[Extracted records]
━━━
(* ===== verification/RuntimeSession.v ===== *)
(** * Runtime sessions: the registry, its lock and the heartbeat

    Models service/src/runtime-session/registry.ts (the per-session mutex, the fenced
    record, the generation and checkpoint counters), lock-heartbeat.ts (the timers that
    keep a lease or fence its holder) and job-policy.ts (what a worker may do with the
    session of a queued job). A late reply that a caller no longer waits for, and the
    release of a token that nobody was given, are steps of other clients. *)

From stdpp Require Import base list numbers option strings gmap.
From Stdlib Require Import ZArith Lia.
From S2P Require Import Prelude JsString Json Protocol Redis JsonText BridgeStore Async BridgeRouting BridgeMethods JobCancellation Decimals.

(** ** Keys *)

Definition SESS_PREFIX : jstr := js "rtsx:sess:".
Definition LOCK_PREFIX : jstr := js "rtsx:lock:".
Definition GEN_PREFIX : jstr := js "rtsx:gen:".
Definition CKPT_SEQ_PREFIX : jstr := js "rtsx:ckptseq:".

Definition sessKey (id : jstr) : jstr := SESS_PREFIX ++ id.
Definition sessionLockKey (id : jstr) : jstr := LOCK_PREFIX ++ id.
Definition genKey (id : jstr) : jstr := GEN_PREFIX ++ id.
Definition ckptSeqKey (id : jstr) : jstr := CKPT_SEQ_PREFIX ++ id.

Definition MAX_MICROVM_DURATION_SECONDS : Z := 28800.
Definition RUNTIME_SESSION_RECORD_TTL_SECONDS : Z := (MAX_MICROVM_DURATION_SECONDS + 600)%Z.
Definition RUNTIME_SESSION_REDIS_COMMAND_TIMEOUT_MS : Z := 5000.
Definition RUNTIME_SESSION_REDIS_CLEANUP_TIMEOUT_MS : Z := 2000.

(** ** Scripts *)

Section scripts.
Context (id : jstr).

Definition acquireScript (token : jstr) (ttlMs : Z) : prog bool := rd (SET (sessionLockKey id) token (PX ttlMs) true).

Definition releaseSessionLockScript (token : jstr) : prog Z :=
  holder ← rd (GET (sessionLockKey id));
  if bool_decide (holder = Some token) then rd (DEL [sessionLockKey id]) else Ret 0%Z.

Definition renewSessionLockScript (token : jstr) (ttlMs : Z) : prog Z :=
  holder ← rd (GET (sessionLockKey id));
  if bool_decide (holder = Some token) then rd (PEXPIREAT (sessionLockKey id) (PX ttlMs));; Ret 1%Z else Ret 0%Z.

Definition writeRecordScript (token recordJson : jstr) (ttlSeconds : Z) : prog Z :=
  holder ← rd (GET (sessionLockKey id));
  if bool_decide (holder = Some token) then rd (SET (sessKey id) recordJson (EX ttlSeconds) false);; Ret 1%Z else Ret 0%Z.

Definition removeSessionScript (token : jstr) : prog Z :=
  holder ← rd (GET (sessionLockKey id));
  if bool_decide (holder = Some token) then rd (DEL [sessKey id]);; Ret 1%Z else Ret 0%Z.

(** The counter is a Lua number: a double, stored as [tostring] prints it. *)
Definition allocateCheckpointSequenceScript (retainedMax ttlSeconds : Z) : prog Z :=
  stored ← rd (GET (ckptSeqKey id));
  current ← need (luaNumber (default (js "0") stored));
  let sequence := double (Z.max retainedMax current + 1) in
  rd (SET (ckptSeqKey id) (tostring sequence) (EX ttlSeconds) false);;
  Ret sequence.

(** Texts of decimal counters are compared by length, then by their characters, since
    a Lua number could not hold every 64-bit counter. *)
Definition belowInitial (current initial : jstr) : bool :=
  (length current <? length initial)%nat || ((length current =? length initial)%nat && lex current initial).

Definition allocateGenerationScript (initial : jstr) (ttlSeconds : Z) : prog (option jstr) :=
  stored ← rd (GET (genKey id));
  if belowInitial (default (js "0") stored) initial then
    rd (SET (genKey id) initial (EX ttlSeconds) false);; Ret (Some initial)
  else
    rd (INCR (genKey id));;
    rd (PEXPIREAT (genKey id) (EX ttlSeconds));;
    rd (GET (genKey id)).
End scripts.

(** ** Calls *)

Section calls.
Context `{Runtime}.

Definition COMMAND_TIMED_OUT : error := Thrown "RuntimeSessionRedisTimeoutError".
Definition COMMAND_ABORTED : error := Thrown "Runtime session registry command aborted".

(** [RuntimeSessionRedisCommandOptions]: whether the caller has a signal, and the time
    a command may take. *)
Record commandOptions := Options { hasSignal : bool; timeoutMs : Z }.
Definition signalAborted (o : commandOptions) : act bool := if hasSignal o then aborted else Done false.

(** An aborted caller sends nothing. A command that does not answer in time, or whose
    caller aborts, is rejected although it may run; other rejections are its own. *)
Definition runRegistryCommand {R} (o : commandOptions) (p : prog R) : act R :=
  throwIf (timeoutMs o <=? 0)%Z (Thrown "Runtime session Redis command timeout must be positive");;
  stop ← signalAborted o; throwIf stop COMMAND_ABORTED;;
  started ← now_;
  r ← try (await p);
  match r with
  | inr v => Done v
  | inl e =>
      stop ← signalAborted o;
      clock ← now_;
      Throw (if (stop : bool) then COMMAND_ABORTED else if (started + timeoutMs o <=? clock)%Z then COMMAND_TIMED_OUT else e)
  end.

(** [nanoid()]. *)
Definition nanoid : act jstr := randomBytes 21.

Definition acquireRuntimeSessionLock (id : jstr) (ttlMs : Z) (o : commandOptions) : act (option jstr) :=
  token ← nanoid;
  ok ← runRegistryCommand o (acquireScript id token ttlMs);
  Done (if (ok : bool) then Some token else None).

(** The release has its own budget, whatever became of the caller: at most three
    attempts, which give up in silence. *)
Fixpoint releaseAttempts (id token : jstr) (signal : bool) (deadlineAtMs : Z) (retryDelaysMs : list Z) : act unit :=
  clock ← now_;
  let o := Options signal (deadlineAtMs - clock) in
  stop ← (if (timeoutMs o <=? 0)%Z then Done true else signalAborted o);
  if (stop : bool) then Done tt else
  r ← try (runRegistryCommand o (releaseSessionLockScript id token));
  match r, retryDelaysMs with
  | inr _, _ => Done tt
  | inl _, [] => Done tt
  | inl _, retryDelay :: rest =>
      clock ← now_;
      let ms := Z.min retryDelay (Z.max 0 (deadlineAtMs - clock)) in
      (if (0 <? ms)%Z then delay ms else Done tt);;
      releaseAttempts id token signal deadlineAtMs rest
  end.

Definition releaseRuntimeSessionLock (id token : jstr) (o : commandOptions) : act unit :=
  clock ← now_; releaseAttempts id token (hasSignal o) (clock + timeoutMs o) [50; 200]%Z.

Definition WAIT_ABORTED : error := Thrown "AbortError".

Definition waitForRuntimeSessionLock (id : jstr) (waitMs pollMs ttlMs : Z) (signal : bool) : act (option jstr) :=
  clock ← now_;
  let deadline := (clock + waitMs)%Z in
  Loop true (fun firstAttempt : bool =>
    stop ← signalAborted (Options signal 0); throwIf stop WAIT_ABORTED;;
    clock ← now_;
    if negb firstAttempt && (deadline - clock <=? 0)%Z then Done (inr None) else
    let commandTimeoutMs := if (0 <? waitMs)%Z then Z.max 1 (deadline - clock) else RUNTIME_SESSION_REDIS_COMMAND_TIMEOUT_MS in
    r ← try (acquireRuntimeSessionLock id ttlMs (Options signal commandTimeoutMs));
    match r with
    | inl e => if bool_decide (e = COMMAND_TIMED_OUT) then Done (inr None) else Throw e
    | inr token =>
        stop ← signalAborted (Options signal 0);
        if (stop : bool) then
          match token with Some t => releaseRuntimeSessionLock id t (Options false RUNTIME_SESSION_REDIS_CLEANUP_TIMEOUT_MS) | None => Done tt end;;
          Throw WAIT_ABORTED
        else
          match token with
          | Some t => Done (inr (Some t))
          | None =>
              if (waitMs <=? 0)%Z then Done (inr None) else
              clock ← now_;
              if (deadline <? clock + pollMs)%Z then Done (inr None) else
              delay pollMs;; Done (inl false)
          end
    end) Done.

Inductive LockRenewal := Held | Lost | RenewalError.

Definition renewRuntimeSessionLock (id token : jstr) (ttlMs : Z) (o : commandOptions) : act LockRenewal :=
  r ← try (runRegistryCommand o (renewSessionLockScript id token ttlMs));
  Done (match r with inr n => if (n =? 1)%Z then Held else Lost | inl _ => RenewalError end).

(** A record is its session and the other fields, none of which is the session's. *)
Record RuntimeSessionRecord := SessionRecord { runtime_session_id : jstr; sessionFields : list (jstr * json) }.
Definition recordJson (r : RuntimeSessionRecord) : json := JObj ((js "runtime_session_id", JStr (runtime_session_id r)) :: sessionFields r).

Definition readRuntimeSessionRecord (id : jstr) (o : commandOptions) : act (option json) :=
  data ← runRegistryCommand o (rd (GET (sessKey id)));
  Done (data ≫= parse).

Definition writeRuntimeSessionRecord (r : RuntimeSessionRecord) (lockToken : jstr) (ttlSeconds : Z) (o : commandOptions) : act bool :=
  r' ← try (runRegistryCommand o (writeRecordScript (runtime_session_id r) lockToken (stringify (recordJson r)) ttlSeconds));
  Done (match r' with inr n => (n =? 1)%Z | inl _ => false end).

Definition isSafeInteger (n : Z) : bool := (Z.abs n <=? MAX_SAFE_INTEGER)%Z.

Definition allocateRuntimeSessionGeneration (id : jstr) (initialGeneration : Z) (o : commandOptions) : act Z :=
  throwIf (negb (isSafeInteger initialGeneration) || (initialGeneration <? 1)%Z) (Thrown "Runtime session generation must be a positive safe integer");;
  raw ← runRegistryCommand o (allocateGenerationScript id (dec initialGeneration) RUNTIME_SESSION_RECORD_TTL_SECONDS);
  match raw ≫= tonumber with
  | Some generation =>
      if isSafeInteger generation && (1 <=? generation)%Z then Done generation
      else Throw (Thrown "Runtime session generation exceeded the safe integer range")
  | None => Throw (Thrown "Runtime session generation exceeded the safe integer range")
  end.

Definition allocateCheckpointSequence (id : jstr) (retainedMax : Z) (o : commandOptions) : act Z :=
  runRegistryCommand o (allocateCheckpointSequenceScript id retainedMax RUNTIME_SESSION_RECORD_TTL_SECONDS).

Definition removeRuntimeSession (id lockToken : jstr) (o : commandOptions) : act bool :=
  n ← runRegistryCommand o (removeSessionScript id lockToken); Done (n =? 1)%Z.
End calls.

(** ** The heartbeat

    [expiryAt] is when the watchdog's timer is due, [inFlight] the start of the
    renewal that is awaited. *)

Record heartbeat := Heartbeat { stopped : bool; fenced : bool; inFlight : option Z; expiryAt : option Z }.

Section heartbeat.
Context (ttlMs : Z).

Definition armExpiry (h : heartbeat) (clock remainingMs : Z) : heartbeat :=
  Heartbeat (stopped h) (fenced h) (inFlight h) (Some (clock + Z.max 0 remainingMs)%Z).
Definition abortFence (h : heartbeat) : heartbeat := Heartbeat (stopped h) true (inFlight h) (expiryAt h).

Definition startHeartbeat (clock : Z) : heartbeat := armExpiry (Heartbeat false false None None) clock ttlMs.

Definition tick (h : heartbeat) (clock : Z) : heartbeat :=
  if stopped h || bool_decide (is_Some (inFlight h)) || fenced h then h
  else Heartbeat (stopped h) (fenced h) (Some clock) (expiryAt h).

(** A renewal that began at [startedAt] settles; [RenewalError] covers a rejection. *)
Definition settled (h : heartbeat) (startedAt clock : Z) (renewal : LockRenewal) : heartbeat :=
  let h' :=
    if stopped h || fenced h then h else
    match renewal with
    | Lost => abortFence h
    | Held => armExpiry h clock (ttlMs - (clock - startedAt))
    | RenewalError => h
    end in
  Heartbeat (stopped h') (fenced h') None (expiryAt h').

(** The timer, when it is due. *)
Definition expire (h : heartbeat) (clock : Z) : heartbeat :=
  match expiryAt h with
  | Some e => if (e <=? clock)%Z then Heartbeat (stopped h) true (inFlight h) None else h
  | None => h
  end.

Definition stop (h : heartbeat) : heartbeat := Heartbeat true (fenced h) (inFlight h) None.
End heartbeat.

(** ** The session of a queued job *)

Inductive RuntimeSessionMode := Stateless | Affinity | Strict.
Inductive SandboxBackendName := HttpBackend | LambdaMicrovm | RemoteBridge.

Definition runtimeSessionModeOf (v : json) : option RuntimeSessionMode :=
  match v with
  | JStr s =>
      if bool_decide (s = js "stateless") then Some Stateless
      else if bool_decide (s = js "affinity") then Some Affinity
      else if bool_decide (s = js "strict") then Some Strict else None
  | _ => None
  end.

Record sessionJob := SessionJob {
  workerMode : RuntimeSessionMode; workerBackend : SandboxBackendName;
  queuedMode : option json; queuedId : option json; programmaticExemption : bool; isSynthetic : bool }.

Inductive sessionDecisionError := BadSessionId | BadSessionMode | StatelessWithId | StatefulWithoutId | WorkerCannotHonor.

Definition resolveRuntimeSessionForJob (a : sessionJob) : res sessionDecisionError (option jstr * RuntimeSessionMode) :=
  if isSynthetic a || programmaticExemption a then Ok (None, Stateless) else
  id ← match queuedId a with
       | None => Ok None
       | Some (JStr s) => if bool_decide (s = []) then Err BadSessionId else Ok (Some s)
       | Some _ => Err BadSessionId
       end;
  mode ← match queuedMode a with
         | None => Ok (match id with None => Stateless | Some _ => Affinity end)
         | Some v => match runtimeSessionModeOf v with Some m => Ok m | None => Err BadSessionMode end
         end;
  match mode, id with
  | Stateless, Some _ => Err StatelessWithId
  | Stateless, None => Ok (None, Stateless)
  | _, None => Err StatefulWithoutId
  | _, Some s =>
      match workerMode a, workerBackend a with
      | Stateless, _ | _, HttpBackend => Err WorkerCannotHonor
      | _, _ => Ok (Some s, mode)
      end
  end.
━━━
- **What to do**: Please list every line of the records that contains "sessKey".

- **Reply**:
Definition sessKey (id : jstr) : jstr := SESS_PREFIX ++ id.
  if bool_decide (holder = Some token) then rd (SET (sessKey id) recordJson (EX ttlSeconds) false);; Ret 1%Z else Ret 0%Z.
  if bool_decide (holder = Some token) then rd (DEL [sessKey id]);; Ret 1%Z else Ret 0%Z.
  data ← runRegistryCommand o (rd (GET (sessKey id)));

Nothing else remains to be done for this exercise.